(* ===== verification/ApmRegs.v ===== *)
(** Register map of the AXI performance monitor: the constants of
    shared/linux/xapm.h the driver uses. *)
From S2P Require Import Prelude.

(* @src shared/linux/xapm.h 12-12 XST_SUCCESS *)
Definition XST_SUCCESS : Z := 0.
(* @src shared/linux/xapm.h 13-13 XST_FAILURE *)
Definition XST_FAILURE : Z := 1.
(* @src shared/linux/xapm.h 27-27 XAPM_GCC_HIGH_OFFSET *)
Definition XAPM_GCC_HIGH_OFFSET : Z := 0x0000.
(* @src shared/linux/xapm.h 29-29 XAPM_GCC_LOW_OFFSET *)
Definition XAPM_GCC_LOW_OFFSET : Z := 0x0004.
(* @src shared/linux/xapm.h 32-32 XAPM_SI_LOW_OFFSET *)
Definition XAPM_SI_LOW_OFFSET : Z := 0x0024.
(* @src shared/linux/xapm.h 33-33 XAPM_SICR_OFFSET *)
Definition XAPM_SICR_OFFSET : Z := 0x0028.
(* @src shared/linux/xapm.h 35-35 XAPM_SR_OFFSET *)
Definition XAPM_SR_OFFSET : Z := 0x002c.
(* @src shared/linux/xapm.h 36-36 XAPM_GIE_OFFSET *)
Definition XAPM_GIE_OFFSET : Z := 0x0030.
(* @src shared/linux/xapm.h 38-38 XAPM_IE_OFFSET *)
Definition XAPM_IE_OFFSET : Z := 0x0034.
(* @src shared/linux/xapm.h 39-39 XAPM_IS_OFFSET *)
Definition XAPM_IS_OFFSET : Z := 0x0038.
(* @src shared/linux/xapm.h 41-41 XAPM_MSR0_OFFSET *)
Definition XAPM_MSR0_OFFSET : Z := 0x0044.
(* @src shared/linux/xapm.h 42-42 XAPM_MSR1_OFFSET *)
Definition XAPM_MSR1_OFFSET : Z := 0x0048.
(* @src shared/linux/xapm.h 43-43 XAPM_MSR2_OFFSET *)
Definition XAPM_MSR2_OFFSET : Z := 0x004c.
(* @src shared/linux/xapm.h 45-45 XAPM_MC0_OFFSET *)
Definition XAPM_MC0_OFFSET : Z := 0x0100.
(* @src shared/linux/xapm.h 46-46 XAPM_INC0_OFFSET *)
Definition XAPM_INC0_OFFSET : Z := 0x0104.
(* @src shared/linux/xapm.h 47-47 XAPM_RANGE0_OFFSET *)
Definition XAPM_RANGE0_OFFSET : Z := 0x0108.
(* @src shared/linux/xapm.h 48-48 XAPM_MC0LOGEN_OFFSET *)
Definition XAPM_MC0LOGEN_OFFSET : Z := 0x010c.
(* @src shared/linux/xapm.h 178-178 XAPM_SMC0_OFFSET *)
Definition XAPM_SMC0_OFFSET : Z := 0x0200.
(* @src shared/linux/xapm.h 180-180 XAPM_SINC0_OFFSET *)
Definition XAPM_SINC0_OFFSET : Z := 0x0204.
(* @src shared/linux/xapm.h 295-295 XAPM_CTL_OFFSET *)
Definition XAPM_CTL_OFFSET : Z := 0x0300.
(* @src shared/linux/xapm.h 297-297 XAPM_ID_OFFSET *)
Definition XAPM_ID_OFFSET : Z := 0x0304.
(* @src shared/linux/xapm.h 299-299 XAPM_IDMASK_OFFSET *)
Definition XAPM_IDMASK_OFFSET : Z := 0x0308.
(* @src shared/linux/xapm.h 301-301 XAPM_RID_OFFSET *)
Definition XAPM_RID_OFFSET : Z := 0x030c.
(* @src shared/linux/xapm.h 303-303 XAPM_RIDMASK_OFFSET *)
Definition XAPM_RIDMASK_OFFSET : Z := 0x0310.
(* @src shared/linux/xapm.h 305-305 XAPM_FEC_OFFSET *)
Definition XAPM_FEC_OFFSET : Z := 0x0400.
(* @src shared/linux/xapm.h 308-308 XAPM_SWD_OFFSET *)
Definition XAPM_SWD_OFFSET : Z := 0x0404.
(* @src shared/linux/xapm.h 311-311 XAPM_SICR_MCNTR_RST_MASK *)
Definition XAPM_SICR_MCNTR_RST_MASK : Z := 0x00000100.
(* @src shared/linux/xapm.h 313-313 XAPM_SICR_LOAD_MASK *)
Definition XAPM_SICR_LOAD_MASK : Z := 0x00000002.
(* @src shared/linux/xapm.h 316-316 XAPM_SICR_ENABLE_MASK *)
Definition XAPM_SICR_ENABLE_MASK : Z := 0x00000001.
(* @src shared/linux/xapm.h 358-358 XAPM_CR_FIFO_RESET_MASK *)
Definition XAPM_CR_FIFO_RESET_MASK : Z := 0x02000000.
(* @src shared/linux/xapm.h 362-362 XAPM_CR_GCC_RESET_MASK *)
Definition XAPM_CR_GCC_RESET_MASK : Z := 0x00020000.
(* @src shared/linux/xapm.h 365-365 XAPM_CR_GCC_ENABLE_MASK *)
Definition XAPM_CR_GCC_ENABLE_MASK : Z := 0x00010000.
(* @src shared/linux/xapm.h 368-368 XAPM_CR_EVTLOG_EXTTRIGGER_MASK *)
Definition XAPM_CR_EVTLOG_EXTTRIGGER_MASK : Z := 0x00000200.
(* @src shared/linux/xapm.h 371-371 XAPM_CR_EVENTLOG_ENABLE_MASK *)
Definition XAPM_CR_EVENTLOG_ENABLE_MASK : Z := 0x00000100.
(* @src shared/linux/xapm.h 373-373 XAPM_CR_RDLATENCY_END_MASK *)
Definition XAPM_CR_RDLATENCY_END_MASK : Z := 0x00000080.
(* @src shared/linux/xapm.h 376-376 XAPM_CR_RDLATENCY_START_MASK *)
Definition XAPM_CR_RDLATENCY_START_MASK : Z := 0x00000040.
(* @src shared/linux/xapm.h 379-379 XAPM_CR_WRLATENCY_END_MASK *)
Definition XAPM_CR_WRLATENCY_END_MASK : Z := 0x00000020.
(* @src shared/linux/xapm.h 382-382 XAPM_CR_WRLATENCY_START_MASK *)
Definition XAPM_CR_WRLATENCY_START_MASK : Z := 0x00000010.
(* @src shared/linux/xapm.h 385-385 XAPM_CR_IDFILTER_ENABLE_MASK *)
Definition XAPM_CR_IDFILTER_ENABLE_MASK : Z := 0x00000008.
(* @src shared/linux/xapm.h 387-387 XAPM_CR_MCNTR_EXTTRIGGER_MASK *)
Definition XAPM_CR_MCNTR_EXTTRIGGER_MASK : Z := 0x00000004.
(* @src shared/linux/xapm.h 391-391 XAPM_CR_MCNTR_RESET_MASK *)
Definition XAPM_CR_MCNTR_RESET_MASK : Z := 0x00000002.
(* @src shared/linux/xapm.h 394-394 XAPM_CR_MCNTR_ENABLE_MASK *)
Definition XAPM_CR_MCNTR_ENABLE_MASK : Z := 0x00000001.
(* @src shared/linux/xapm.h 398-398 XAPM_ID_RID_MASK *)
Definition XAPM_ID_RID_MASK : Z := 0xffff0000.
(* @src shared/linux/xapm.h 400-400 XAPM_ID_WID_MASK *)
Definition XAPM_ID_WID_MASK : Z := 0x0000ffff.
(* @src shared/linux/xapm.h 402-402 XAPM_MASKID_RID_MASK *)
Definition XAPM_MASKID_RID_MASK : Z := 0xffff0000.
(* @src shared/linux/xapm.h 404-404 XAPM_MASKID_WID_MASK *)
Definition XAPM_MASKID_WID_MASK : Z := 0x0000ffff.
(* @src shared/linux/xapm.h 485-485 XAPM_LATENCY_ADDR_ISSUE *)
Definition XAPM_LATENCY_ADDR_ISSUE : Z := 0.
(* @src shared/linux/xapm.h 487-487 XAPM_LATENCY_ADDR_ACCEPT *)
Definition XAPM_LATENCY_ADDR_ACCEPT : Z := 1.
(* @src shared/linux/xapm.h 489-489 XAPM_LATENCY_LASTRD *)
Definition XAPM_LATENCY_LASTRD : Z := 0.
(* @src shared/linux/xapm.h 491-491 XAPM_LATENCY_LASTWR *)
Definition XAPM_LATENCY_LASTWR : Z := 0.
(* @src shared/linux/xapm.h 493-493 XAPM_LATENCY_FIRSTRD *)
Definition XAPM_LATENCY_FIRSTRD : Z := 1.
(* @src shared/linux/xapm.h 495-495 XAPM_LATENCY_FIRSTWR *)
Definition XAPM_LATENCY_FIRSTWR : Z := 1.
(* @src shared/linux/xapm.h 498-498 XAPM_MODE_TRACE *)
Definition XAPM_MODE_TRACE : Z := 2.
(* @src shared/linux/xapm.h 500-500 XAPM_MODE_PROFILE *)
Definition XAPM_MODE_PROFILE : Z := 1.
(* @src shared/linux/xapm.h 502-502 XAPM_MODE_ADVANCED *)
Definition XAPM_MODE_ADVANCED : Z := 0.
(* @src shared/linux/xapm.h 318-318 XAPM_IXR_MC9_OVERFLOW_MASK *)
Definition XAPM_IXR_MC9_OVERFLOW_MASK : Z := 0x00001000.
(* @src shared/linux/xapm.h 320-320 XAPM_IXR_MC8_OVERFLOW_MASK *)
Definition XAPM_IXR_MC8_OVERFLOW_MASK : Z := 0x00000800.
(* @src shared/linux/xapm.h 322-322 XAPM_IXR_MC7_OVERFLOW_MASK *)
Definition XAPM_IXR_MC7_OVERFLOW_MASK : Z := 0x00000400.
(* @src shared/linux/xapm.h 324-324 XAPM_IXR_MC6_OVERFLOW_MASK *)
Definition XAPM_IXR_MC6_OVERFLOW_MASK : Z := 0x00000200.
(* @src shared/linux/xapm.h 326-326 XAPM_IXR_MC5_OVERFLOW_MASK *)
Definition XAPM_IXR_MC5_OVERFLOW_MASK : Z := 0x00000100.
(* @src shared/linux/xapm.h 328-328 XAPM_IXR_MC4_OVERFLOW_MASK *)
Definition XAPM_IXR_MC4_OVERFLOW_MASK : Z := 0x00000080.
(* @src shared/linux/xapm.h 330-330 XAPM_IXR_MC3_OVERFLOW_MASK *)
Definition XAPM_IXR_MC3_OVERFLOW_MASK : Z := 0x00000040.
(* @src shared/linux/xapm.h 332-332 XAPM_IXR_MC2_OVERFLOW_MASK *)
Definition XAPM_IXR_MC2_OVERFLOW_MASK : Z := 0x00000020.
(* @src shared/linux/xapm.h 334-334 XAPM_IXR_MC1_OVERFLOW_MASK *)
Definition XAPM_IXR_MC1_OVERFLOW_MASK : Z := 0x00000010.
(* @src shared/linux/xapm.h 336-336 XAPM_IXR_MC0_OVERFLOW_MASK *)
Definition XAPM_IXR_MC0_OVERFLOW_MASK : Z := 0x00000008.
(* @src shared/linux/xapm.h 338-338 XAPM_IXR_FIFO_FULL_MASK *)
Definition XAPM_IXR_FIFO_FULL_MASK : Z := 0x00000004.
(* @src shared/linux/xapm.h 340-340 XAPM_IXR_SIC_OVERFLOW_MASK *)
Definition XAPM_IXR_SIC_OVERFLOW_MASK : Z := 0x00000002.
(* @src shared/linux/xapm.h 342-342 XAPM_IXR_GCC_OVERFLOW_MASK *)
Definition XAPM_IXR_GCC_OVERFLOW_MASK : Z := 0x00000001.
(* @src shared/linux/xapm.h 460-460 XAPM_FLAG_WRADDR *)
Definition XAPM_FLAG_WRADDR : Z := 0x00000001.
(* @src shared/linux/xapm.h 461-461 XAPM_FLAG_FIRSTWR *)
Definition XAPM_FLAG_FIRSTWR : Z := 0x00000002.
(* @src shared/linux/xapm.h 462-462 XAPM_FLAG_LASTWR *)
Definition XAPM_FLAG_LASTWR : Z := 0x00000004.
(* @src shared/linux/xapm.h 463-463 XAPM_FLAG_RESPONSE *)
Definition XAPM_FLAG_RESPONSE : Z := 0x00000008.
(* @src shared/linux/xapm.h 464-464 XAPM_FLAG_RDADDR *)
Definition XAPM_FLAG_RDADDR : Z := 0x00000010.
(* @src shared/linux/xapm.h 465-465 XAPM_FLAG_FIRSTRD *)
Definition XAPM_FLAG_FIRSTRD : Z := 0x00000020.
(* @src shared/linux/xapm.h 466-466 XAPM_FLAG_LASTRD *)
Definition XAPM_FLAG_LASTRD : Z := 0x00000040.
(* @src shared/linux/xapm.h 467-467 XAPM_FLAG_SWDATA *)
Definition XAPM_FLAG_SWDATA : Z := 0x00010000.

(* @src shared/linux/xapm.h 344-356 XAPM_IXR_ALL_MASK *)
Definition XAPM_IXR_ALL_MASK : Z :=
  fold_right Z.lor 0
    [XAPM_IXR_SIC_OVERFLOW_MASK; XAPM_IXR_GCC_OVERFLOW_MASK; XAPM_IXR_FIFO_FULL_MASK;
     XAPM_IXR_MC0_OVERFLOW_MASK; XAPM_IXR_MC1_OVERFLOW_MASK; XAPM_IXR_MC2_OVERFLOW_MASK;
     XAPM_IXR_MC3_OVERFLOW_MASK; XAPM_IXR_MC4_OVERFLOW_MASK; XAPM_IXR_MC5_OVERFLOW_MASK;
     XAPM_IXR_MC6_OVERFLOW_MASK; XAPM_IXR_MC7_OVERFLOW_MASK; XAPM_IXR_MC8_OVERFLOW_MASK;
     XAPM_IXR_MC9_OVERFLOW_MASK].

(** The parameters of the core instance, filled in by [monitor_init] and only
    read by the driver. *)
(* @src shared/linux/xapm.h 512-525 xapm_param *)
Record xapm_param := {
  mode : Z;
  maxslots : Z;
  eventcnt : Z;
  eventlog : Z;
  sampledcnt : Z;
  numcounters : Z;
  metricwidth : Z;
  sampledwidth : Z;
  globalcntwidth : Z;
  scalefactor : Z;
  isr : Z;
  is_32bit_filter : bool
}.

- - - - -

YOUR TASK:
Please give back only the lines between the first line of the entries and the line with "Definition XAPM_MC0_OFFSET : Z := 0x0100.", both ends included, word for word.

ANSWER SECTION:
(* ===== verification/ApmRegs.v ===== *)
(** Register map of the AXI performance monitor: the constants of
    shared/linux/xapm.h the driver uses. *)
From S2P Require Import Prelude.

(* @src shared/linux/xapm.h 12-12 XST_SUCCESS *)
Definition XST_SUCCESS : Z := 0.
(* @src shared/linux/xapm.h 13-13 XST_FAILURE *)
Definition XST_FAILURE : Z := 1.
(* @src shared/linux/xapm.h 27-27 XAPM_GCC_HIGH_OFFSET *)
Definition XAPM_GCC_HIGH_OFFSET : Z := 0x0000.
(* @src shared/linux/xapm.h 29-29 XAPM_GCC_LOW_OFFSET *)
Definition XAPM_GCC_LOW_OFFSET : Z := 0x0004.
(* @src shared/linux/xapm.h 32-32 XAPM_SI_LOW_OFFSET *)
Definition XAPM_SI_LOW_OFFSET : Z := 0x0024.
(* @src shared/linux/xapm.h 33-33 XAPM_SICR_OFFSET *)
Definition XAPM_SICR_OFFSET : Z := 0x0028.
(* @src shared/linux/xapm.h 35-35 XAPM_SR_OFFSET *)
Definition XAPM_SR_OFFSET : Z := 0x002c.
(* @src shared/linux/xapm.h 36-36 XAPM_GIE_OFFSET *)
Definition XAPM_GIE_OFFSET : Z := 0x0030.
(* @src shared/linux/xapm.h 38-38 XAPM_IE_OFFSET *)
Definition XAPM_IE_OFFSET : Z := 0x0034.
(* @src shared/linux/xapm.h 39-39 XAPM_IS_OFFSET *)
Definition XAPM_IS_OFFSET : Z := 0x0038.
(* @src shared/linux/xapm.h 41-41 XAPM_MSR0_OFFSET *)
Definition XAPM_MSR0_OFFSET : Z := 0x0044.
(* @src shared/linux/xapm.h 42-42 XAPM_MSR1_OFFSET *)
Definition XAPM_MSR1_OFFSET : Z := 0x0048.
(* @src shared/linux/xapm.h 43-43 XAPM_MSR2_OFFSET *)
Definition XAPM_MSR2_OFFSET : Z := 0x004c.
(* @src shared/linux/xapm.h 45-45 XAPM_MC0_OFFSET *)
Definition XAPM_MC0_OFFSET : Z := 0x0100.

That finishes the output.